## Data for this exercise

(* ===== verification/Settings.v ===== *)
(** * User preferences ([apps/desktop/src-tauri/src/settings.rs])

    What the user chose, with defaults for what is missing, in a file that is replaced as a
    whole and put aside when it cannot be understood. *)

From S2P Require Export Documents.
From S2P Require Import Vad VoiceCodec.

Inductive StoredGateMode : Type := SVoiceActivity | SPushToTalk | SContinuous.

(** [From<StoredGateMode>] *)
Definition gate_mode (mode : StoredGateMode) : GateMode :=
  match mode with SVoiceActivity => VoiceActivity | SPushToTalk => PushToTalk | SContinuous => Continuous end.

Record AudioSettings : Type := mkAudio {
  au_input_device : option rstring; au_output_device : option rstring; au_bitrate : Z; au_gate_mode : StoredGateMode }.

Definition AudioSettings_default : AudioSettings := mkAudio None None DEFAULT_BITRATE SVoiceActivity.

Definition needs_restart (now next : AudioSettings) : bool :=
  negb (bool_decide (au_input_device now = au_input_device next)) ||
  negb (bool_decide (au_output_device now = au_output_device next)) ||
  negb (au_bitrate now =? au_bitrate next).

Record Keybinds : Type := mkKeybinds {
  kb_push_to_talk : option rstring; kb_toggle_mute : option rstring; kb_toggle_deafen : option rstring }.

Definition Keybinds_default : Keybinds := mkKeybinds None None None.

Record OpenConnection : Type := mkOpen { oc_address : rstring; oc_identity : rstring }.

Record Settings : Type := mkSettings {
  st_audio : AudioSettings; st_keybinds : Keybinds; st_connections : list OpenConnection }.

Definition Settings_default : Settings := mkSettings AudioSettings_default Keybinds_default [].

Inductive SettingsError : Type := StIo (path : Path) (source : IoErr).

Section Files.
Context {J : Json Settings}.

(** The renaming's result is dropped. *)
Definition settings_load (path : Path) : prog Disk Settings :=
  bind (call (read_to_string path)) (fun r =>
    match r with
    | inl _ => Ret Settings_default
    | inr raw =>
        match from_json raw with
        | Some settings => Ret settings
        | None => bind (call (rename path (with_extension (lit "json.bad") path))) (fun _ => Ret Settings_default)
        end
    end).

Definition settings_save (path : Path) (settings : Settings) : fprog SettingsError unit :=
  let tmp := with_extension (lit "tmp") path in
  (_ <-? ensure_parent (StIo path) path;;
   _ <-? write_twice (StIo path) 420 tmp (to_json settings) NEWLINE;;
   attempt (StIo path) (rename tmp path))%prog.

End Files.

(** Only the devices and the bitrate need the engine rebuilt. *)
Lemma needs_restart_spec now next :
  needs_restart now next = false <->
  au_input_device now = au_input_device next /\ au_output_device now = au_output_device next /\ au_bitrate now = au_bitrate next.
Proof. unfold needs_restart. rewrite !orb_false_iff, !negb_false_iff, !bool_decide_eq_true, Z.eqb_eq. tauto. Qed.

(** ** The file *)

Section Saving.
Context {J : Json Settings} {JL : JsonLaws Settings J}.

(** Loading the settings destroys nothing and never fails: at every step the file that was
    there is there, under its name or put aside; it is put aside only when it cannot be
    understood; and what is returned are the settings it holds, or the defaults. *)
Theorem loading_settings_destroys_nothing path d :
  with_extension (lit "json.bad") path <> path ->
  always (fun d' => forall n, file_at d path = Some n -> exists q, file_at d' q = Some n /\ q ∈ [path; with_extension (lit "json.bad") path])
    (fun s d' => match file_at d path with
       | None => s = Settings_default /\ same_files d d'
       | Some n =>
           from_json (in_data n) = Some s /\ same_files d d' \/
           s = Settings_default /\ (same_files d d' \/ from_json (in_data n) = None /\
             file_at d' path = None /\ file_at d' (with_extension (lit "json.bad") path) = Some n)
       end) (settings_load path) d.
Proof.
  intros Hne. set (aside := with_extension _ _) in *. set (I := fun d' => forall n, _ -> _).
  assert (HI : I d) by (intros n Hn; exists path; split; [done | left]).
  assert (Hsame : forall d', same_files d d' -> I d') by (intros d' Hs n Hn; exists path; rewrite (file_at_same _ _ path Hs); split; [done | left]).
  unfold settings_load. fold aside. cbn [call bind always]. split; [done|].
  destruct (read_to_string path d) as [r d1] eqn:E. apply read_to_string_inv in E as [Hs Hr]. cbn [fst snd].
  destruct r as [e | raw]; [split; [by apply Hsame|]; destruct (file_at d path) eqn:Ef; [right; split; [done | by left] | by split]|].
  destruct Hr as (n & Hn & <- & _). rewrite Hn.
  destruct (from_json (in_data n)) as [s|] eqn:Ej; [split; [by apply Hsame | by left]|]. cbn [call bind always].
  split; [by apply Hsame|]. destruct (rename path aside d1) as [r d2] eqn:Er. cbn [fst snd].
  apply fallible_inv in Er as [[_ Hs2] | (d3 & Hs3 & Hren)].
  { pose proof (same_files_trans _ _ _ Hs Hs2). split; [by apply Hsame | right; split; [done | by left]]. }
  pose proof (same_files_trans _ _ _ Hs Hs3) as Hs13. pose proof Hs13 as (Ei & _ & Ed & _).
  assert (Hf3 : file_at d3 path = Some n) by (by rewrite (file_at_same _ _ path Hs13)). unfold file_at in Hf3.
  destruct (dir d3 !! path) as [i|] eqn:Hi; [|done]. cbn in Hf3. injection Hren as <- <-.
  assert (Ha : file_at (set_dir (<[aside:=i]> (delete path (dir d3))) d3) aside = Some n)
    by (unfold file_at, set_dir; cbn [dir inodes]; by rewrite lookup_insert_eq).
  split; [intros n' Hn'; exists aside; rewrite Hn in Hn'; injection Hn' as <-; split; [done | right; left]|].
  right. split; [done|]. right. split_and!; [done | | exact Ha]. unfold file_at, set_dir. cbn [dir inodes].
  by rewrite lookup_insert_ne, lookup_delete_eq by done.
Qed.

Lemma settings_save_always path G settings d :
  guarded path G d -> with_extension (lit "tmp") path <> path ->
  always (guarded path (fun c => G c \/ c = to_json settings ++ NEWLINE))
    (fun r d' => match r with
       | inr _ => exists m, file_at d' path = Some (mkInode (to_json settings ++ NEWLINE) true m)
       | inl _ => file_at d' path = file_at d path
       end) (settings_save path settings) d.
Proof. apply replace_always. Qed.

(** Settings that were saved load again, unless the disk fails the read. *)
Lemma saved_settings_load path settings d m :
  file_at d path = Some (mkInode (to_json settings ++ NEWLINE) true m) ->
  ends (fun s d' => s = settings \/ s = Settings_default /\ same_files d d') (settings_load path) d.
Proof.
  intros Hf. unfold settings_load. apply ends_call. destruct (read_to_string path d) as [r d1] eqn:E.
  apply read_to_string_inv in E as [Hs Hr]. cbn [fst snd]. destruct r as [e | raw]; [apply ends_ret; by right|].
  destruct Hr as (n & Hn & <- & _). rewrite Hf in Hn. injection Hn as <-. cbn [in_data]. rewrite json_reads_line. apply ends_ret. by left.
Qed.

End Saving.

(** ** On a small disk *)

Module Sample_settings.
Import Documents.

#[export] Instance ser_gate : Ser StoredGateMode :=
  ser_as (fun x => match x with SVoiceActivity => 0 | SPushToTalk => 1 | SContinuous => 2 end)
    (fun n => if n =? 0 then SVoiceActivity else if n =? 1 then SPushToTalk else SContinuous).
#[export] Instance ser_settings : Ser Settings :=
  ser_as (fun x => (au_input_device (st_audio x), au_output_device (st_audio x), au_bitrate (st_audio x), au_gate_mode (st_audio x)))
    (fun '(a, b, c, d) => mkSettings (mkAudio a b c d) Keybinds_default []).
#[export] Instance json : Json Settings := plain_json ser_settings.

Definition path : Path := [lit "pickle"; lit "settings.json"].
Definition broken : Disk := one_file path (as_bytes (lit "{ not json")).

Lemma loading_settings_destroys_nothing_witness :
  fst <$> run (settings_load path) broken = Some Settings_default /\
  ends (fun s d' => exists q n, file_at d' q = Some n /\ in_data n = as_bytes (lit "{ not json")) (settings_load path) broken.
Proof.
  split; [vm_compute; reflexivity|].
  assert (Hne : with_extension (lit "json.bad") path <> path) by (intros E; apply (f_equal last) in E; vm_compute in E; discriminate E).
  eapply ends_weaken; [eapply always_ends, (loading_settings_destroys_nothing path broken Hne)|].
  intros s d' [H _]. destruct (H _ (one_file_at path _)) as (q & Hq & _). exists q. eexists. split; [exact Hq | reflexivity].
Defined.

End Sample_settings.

## What you have to do
The required answer is the run of lines above, starting at the line with "guarded path G" and ending at the line with "(fun n => if", reproduced exactly with both ends.

## Written answer
  guarded path G d -> with_extension (lit "tmp") path <> path ->
  always (guarded path (fun c => G c \/ c = to_json settings ++ NEWLINE))
    (fun r d' => match r with
       | inr _ => exists m, file_at d' path = Some (mkInode (to_json settings ++ NEWLINE) true m)
       | inl _ => file_at d' path = file_at d path
       end) (settings_save path settings) d.
Proof. apply replace_always. Qed.

(** Settings that were saved load again, unless the disk fails the read. *)
Lemma saved_settings_load path settings d m :
  file_at d path = Some (mkInode (to_json settings ++ NEWLINE) true m) ->
  ends (fun s d' => s = settings \/ s = Settings_default /\ same_files d d') (settings_load path) d.
Proof.
  intros Hf. unfold settings_load. apply ends_call. destruct (read_to_string path d) as [r d1] eqn:E.
  apply read_to_string_inv in E as [Hs Hr]. cbn [fst snd]. destruct r as [e | raw]; [apply ends_ret; by right|].
  destruct Hr as (n & Hn & <- & _). rewrite Hf in Hn. injection Hn as <-. cbn [in_data]. rewrite json_reads_line. apply ends_ret. by left.
Qed.

End Saving.

(** ** On a small disk *)

Module Sample_settings.
Import Documents.

#[export] Instance ser_gate : Ser StoredGateMode :=
  ser_as (fun x => match x with SVoiceActivity => 0 | SPushToTalk => 1 | SContinuous => 2 end)
    (fun n => if n =? 0 then SVoiceActivity else if n =? 1 then SPushToTalk else SContinuous).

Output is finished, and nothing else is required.